[Start of section]

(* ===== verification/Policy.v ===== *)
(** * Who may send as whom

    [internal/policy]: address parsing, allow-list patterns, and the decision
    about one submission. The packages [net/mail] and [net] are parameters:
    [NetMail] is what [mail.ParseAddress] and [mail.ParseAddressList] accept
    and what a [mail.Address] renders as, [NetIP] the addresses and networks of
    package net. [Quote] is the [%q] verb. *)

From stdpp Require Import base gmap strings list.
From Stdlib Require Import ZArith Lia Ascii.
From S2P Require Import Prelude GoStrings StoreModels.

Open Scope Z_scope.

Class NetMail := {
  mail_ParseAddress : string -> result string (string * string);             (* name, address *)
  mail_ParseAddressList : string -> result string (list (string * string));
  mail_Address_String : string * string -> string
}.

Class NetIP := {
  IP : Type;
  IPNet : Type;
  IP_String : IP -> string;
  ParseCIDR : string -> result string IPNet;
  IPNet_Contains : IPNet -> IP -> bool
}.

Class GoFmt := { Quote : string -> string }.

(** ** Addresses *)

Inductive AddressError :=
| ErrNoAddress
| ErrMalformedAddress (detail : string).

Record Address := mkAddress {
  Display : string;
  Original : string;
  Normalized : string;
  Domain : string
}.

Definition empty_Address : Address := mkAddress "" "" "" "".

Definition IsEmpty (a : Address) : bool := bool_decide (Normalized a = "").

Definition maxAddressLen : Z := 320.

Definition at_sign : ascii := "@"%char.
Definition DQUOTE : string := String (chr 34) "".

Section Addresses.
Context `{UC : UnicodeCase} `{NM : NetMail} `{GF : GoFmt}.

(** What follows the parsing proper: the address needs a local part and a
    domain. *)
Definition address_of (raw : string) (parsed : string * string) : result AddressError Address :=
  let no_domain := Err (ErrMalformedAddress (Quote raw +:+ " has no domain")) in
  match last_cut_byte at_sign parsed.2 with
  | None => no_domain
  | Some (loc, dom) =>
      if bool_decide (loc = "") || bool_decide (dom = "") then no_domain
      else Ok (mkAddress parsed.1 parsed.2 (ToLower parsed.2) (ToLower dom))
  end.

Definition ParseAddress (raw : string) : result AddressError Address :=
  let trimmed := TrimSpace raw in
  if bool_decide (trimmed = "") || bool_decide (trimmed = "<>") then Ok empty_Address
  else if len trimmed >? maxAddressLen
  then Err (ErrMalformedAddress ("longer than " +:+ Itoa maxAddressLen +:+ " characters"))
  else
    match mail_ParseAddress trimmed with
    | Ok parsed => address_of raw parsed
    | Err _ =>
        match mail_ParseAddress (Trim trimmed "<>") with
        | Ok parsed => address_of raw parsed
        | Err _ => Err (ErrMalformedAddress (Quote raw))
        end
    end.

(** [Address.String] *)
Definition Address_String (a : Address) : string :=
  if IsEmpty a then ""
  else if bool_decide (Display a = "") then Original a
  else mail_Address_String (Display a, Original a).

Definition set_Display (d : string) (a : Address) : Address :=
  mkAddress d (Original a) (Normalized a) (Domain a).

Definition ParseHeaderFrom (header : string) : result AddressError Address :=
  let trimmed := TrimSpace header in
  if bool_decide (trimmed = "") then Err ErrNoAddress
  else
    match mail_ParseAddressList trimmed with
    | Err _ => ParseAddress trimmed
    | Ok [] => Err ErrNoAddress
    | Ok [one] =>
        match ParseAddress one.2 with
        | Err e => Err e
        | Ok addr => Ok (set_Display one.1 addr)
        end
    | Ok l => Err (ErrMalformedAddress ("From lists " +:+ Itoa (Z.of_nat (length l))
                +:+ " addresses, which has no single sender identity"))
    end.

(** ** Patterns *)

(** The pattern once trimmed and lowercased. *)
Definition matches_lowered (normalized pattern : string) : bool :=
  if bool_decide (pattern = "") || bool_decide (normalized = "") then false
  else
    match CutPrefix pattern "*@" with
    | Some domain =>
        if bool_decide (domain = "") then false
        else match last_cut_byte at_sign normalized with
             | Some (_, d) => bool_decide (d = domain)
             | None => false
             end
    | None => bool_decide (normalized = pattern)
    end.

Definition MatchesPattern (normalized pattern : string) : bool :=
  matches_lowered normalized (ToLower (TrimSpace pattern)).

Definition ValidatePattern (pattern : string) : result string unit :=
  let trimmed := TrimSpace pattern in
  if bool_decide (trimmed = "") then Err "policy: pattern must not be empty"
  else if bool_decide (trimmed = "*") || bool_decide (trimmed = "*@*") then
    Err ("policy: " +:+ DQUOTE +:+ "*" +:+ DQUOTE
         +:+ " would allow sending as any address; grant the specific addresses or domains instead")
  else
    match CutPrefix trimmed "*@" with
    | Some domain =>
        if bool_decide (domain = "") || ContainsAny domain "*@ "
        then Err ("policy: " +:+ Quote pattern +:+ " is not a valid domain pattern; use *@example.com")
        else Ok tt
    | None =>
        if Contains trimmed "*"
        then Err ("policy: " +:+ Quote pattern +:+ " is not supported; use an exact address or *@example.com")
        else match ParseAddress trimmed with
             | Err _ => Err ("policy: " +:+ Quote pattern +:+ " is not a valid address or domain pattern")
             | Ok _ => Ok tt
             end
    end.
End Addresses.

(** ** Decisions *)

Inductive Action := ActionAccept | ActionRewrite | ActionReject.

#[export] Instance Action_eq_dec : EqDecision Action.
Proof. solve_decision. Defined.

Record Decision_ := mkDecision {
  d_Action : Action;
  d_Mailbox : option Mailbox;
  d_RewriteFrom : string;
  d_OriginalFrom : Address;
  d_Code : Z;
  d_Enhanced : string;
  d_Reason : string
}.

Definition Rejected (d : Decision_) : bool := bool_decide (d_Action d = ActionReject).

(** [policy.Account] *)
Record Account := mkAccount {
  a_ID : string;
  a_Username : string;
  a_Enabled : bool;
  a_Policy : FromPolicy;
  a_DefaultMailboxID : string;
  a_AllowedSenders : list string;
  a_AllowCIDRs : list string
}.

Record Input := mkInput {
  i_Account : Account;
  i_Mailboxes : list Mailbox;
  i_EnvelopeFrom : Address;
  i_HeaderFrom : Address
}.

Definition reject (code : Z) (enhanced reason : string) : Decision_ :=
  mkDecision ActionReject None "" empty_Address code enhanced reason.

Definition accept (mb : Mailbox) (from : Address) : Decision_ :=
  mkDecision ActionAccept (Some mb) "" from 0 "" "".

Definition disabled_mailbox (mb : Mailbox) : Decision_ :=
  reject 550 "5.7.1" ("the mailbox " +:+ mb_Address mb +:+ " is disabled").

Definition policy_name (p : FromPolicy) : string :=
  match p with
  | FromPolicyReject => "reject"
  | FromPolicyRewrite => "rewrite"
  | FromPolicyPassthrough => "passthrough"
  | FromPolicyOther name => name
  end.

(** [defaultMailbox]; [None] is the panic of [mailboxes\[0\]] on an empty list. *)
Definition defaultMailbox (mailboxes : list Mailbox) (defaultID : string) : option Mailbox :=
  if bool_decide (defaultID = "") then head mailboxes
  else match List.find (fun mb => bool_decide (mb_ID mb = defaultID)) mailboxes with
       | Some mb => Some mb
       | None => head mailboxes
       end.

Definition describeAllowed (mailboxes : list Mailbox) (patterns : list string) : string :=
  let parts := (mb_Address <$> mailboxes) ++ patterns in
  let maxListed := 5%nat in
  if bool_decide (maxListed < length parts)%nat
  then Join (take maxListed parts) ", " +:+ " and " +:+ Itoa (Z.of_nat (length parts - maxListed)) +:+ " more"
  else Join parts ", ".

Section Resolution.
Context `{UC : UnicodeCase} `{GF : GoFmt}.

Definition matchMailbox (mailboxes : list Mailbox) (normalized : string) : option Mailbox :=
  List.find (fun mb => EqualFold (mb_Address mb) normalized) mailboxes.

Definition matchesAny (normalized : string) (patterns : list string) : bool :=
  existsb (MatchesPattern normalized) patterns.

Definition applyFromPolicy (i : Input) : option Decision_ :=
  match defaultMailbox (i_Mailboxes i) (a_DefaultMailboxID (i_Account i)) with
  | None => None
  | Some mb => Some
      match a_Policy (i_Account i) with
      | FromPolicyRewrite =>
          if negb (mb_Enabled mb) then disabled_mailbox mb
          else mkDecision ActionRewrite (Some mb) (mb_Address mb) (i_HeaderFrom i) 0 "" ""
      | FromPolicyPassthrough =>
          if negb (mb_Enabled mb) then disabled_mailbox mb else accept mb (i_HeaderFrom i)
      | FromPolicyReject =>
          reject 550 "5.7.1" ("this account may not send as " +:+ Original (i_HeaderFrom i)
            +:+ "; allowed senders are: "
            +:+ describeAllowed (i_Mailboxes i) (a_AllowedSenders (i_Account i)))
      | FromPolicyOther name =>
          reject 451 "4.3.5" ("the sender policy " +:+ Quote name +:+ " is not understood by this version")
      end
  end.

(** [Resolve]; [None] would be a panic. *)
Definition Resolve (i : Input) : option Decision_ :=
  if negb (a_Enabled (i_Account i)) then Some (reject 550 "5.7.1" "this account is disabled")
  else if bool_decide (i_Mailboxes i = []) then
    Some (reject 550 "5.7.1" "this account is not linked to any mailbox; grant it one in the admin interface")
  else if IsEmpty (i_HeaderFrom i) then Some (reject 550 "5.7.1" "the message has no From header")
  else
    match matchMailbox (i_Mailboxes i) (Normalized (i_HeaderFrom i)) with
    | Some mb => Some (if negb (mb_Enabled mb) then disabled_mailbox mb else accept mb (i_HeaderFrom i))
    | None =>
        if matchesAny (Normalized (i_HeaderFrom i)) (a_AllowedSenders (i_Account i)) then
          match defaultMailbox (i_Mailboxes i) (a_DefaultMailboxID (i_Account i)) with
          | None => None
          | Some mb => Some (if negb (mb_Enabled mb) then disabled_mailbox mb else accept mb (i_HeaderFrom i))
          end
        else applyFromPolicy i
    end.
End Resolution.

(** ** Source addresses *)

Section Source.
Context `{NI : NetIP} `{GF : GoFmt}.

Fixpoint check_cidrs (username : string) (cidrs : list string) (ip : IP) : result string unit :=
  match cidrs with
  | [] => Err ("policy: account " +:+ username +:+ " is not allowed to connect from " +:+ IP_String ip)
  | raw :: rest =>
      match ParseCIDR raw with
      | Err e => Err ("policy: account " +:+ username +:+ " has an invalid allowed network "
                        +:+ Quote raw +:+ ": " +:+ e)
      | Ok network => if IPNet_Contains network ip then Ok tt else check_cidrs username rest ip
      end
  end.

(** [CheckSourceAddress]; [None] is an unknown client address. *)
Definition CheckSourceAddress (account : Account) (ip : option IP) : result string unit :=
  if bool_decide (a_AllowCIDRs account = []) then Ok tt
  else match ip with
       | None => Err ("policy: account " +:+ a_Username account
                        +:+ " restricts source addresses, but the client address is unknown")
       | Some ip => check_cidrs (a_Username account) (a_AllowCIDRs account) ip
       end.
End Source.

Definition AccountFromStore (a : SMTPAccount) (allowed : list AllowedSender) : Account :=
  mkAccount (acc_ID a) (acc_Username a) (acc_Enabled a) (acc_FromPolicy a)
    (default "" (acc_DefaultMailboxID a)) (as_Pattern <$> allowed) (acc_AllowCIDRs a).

[End of section]

Aim of the task >>
For the listing above, print only the lines starting at the line containing "match last_cut_byte at_sign parsed.2 with" and ending at the line containing "match CutPrefix pattern", exactly, both included.

Result for this task >>
  match last_cut_byte at_sign parsed.2 with
  | None => no_domain
  | Some (loc, dom) =>
      if bool_decide (loc = "") || bool_decide (dom = "") then no_domain
      else Ok (mkAddress parsed.1 parsed.2 (ToLower parsed.2) (ToLower dom))
  end.

Definition ParseAddress (raw : string) : result AddressError Address :=
  let trimmed := TrimSpace raw in
  if bool_decide (trimmed = "") || bool_decide (trimmed = "<>") then Ok empty_Address
  else if len trimmed >? maxAddressLen
  then Err (ErrMalformedAddress ("longer than " +:+ Itoa maxAddressLen +:+ " characters"))
  else
    match mail_ParseAddress trimmed with
    | Ok parsed => address_of raw parsed
    | Err _ =>
        match mail_ParseAddress (Trim trimmed "<>") with
        | Ok parsed => address_of raw parsed
        | Err _ => Err (ErrMalformedAddress (Quote raw))
        end
    end.

(** [Address.String] *)
Definition Address_String (a : Address) : string :=
  if IsEmpty a then ""
  else if bool_decide (Display a = "") then Original a
  else mail_Address_String (Display a, Original a).

Definition set_Display (d : string) (a : Address) : Address :=
  mkAddress d (Original a) (Normalized a) (Domain a).

Definition ParseHeaderFrom (header : string) : result AddressError Address :=
  let trimmed := TrimSpace header in
  if bool_decide (trimmed = "") then Err ErrNoAddress
  else
    match mail_ParseAddressList trimmed with
    | Err _ => ParseAddress trimmed
    | Ok [] => Err ErrNoAddress
    | Ok [one] =>
        match ParseAddress one.2 with
        | Err e => Err e
        | Ok addr => Ok (set_Display one.1 addr)
        end
    | Ok l => Err (ErrMalformedAddress ("From lists " +:+ Itoa (Z.of_nat (length l))
                +:+ " addresses, which has no single sender identity"))
    end.

(** ** Patterns *)

(** The pattern once trimmed and lowercased. *)
Definition matches_lowered (normalized pattern : string) : bool :=
  if bool_decide (pattern = "") || bool_decide (normalized = "") then false
  else
    match CutPrefix pattern "*@" with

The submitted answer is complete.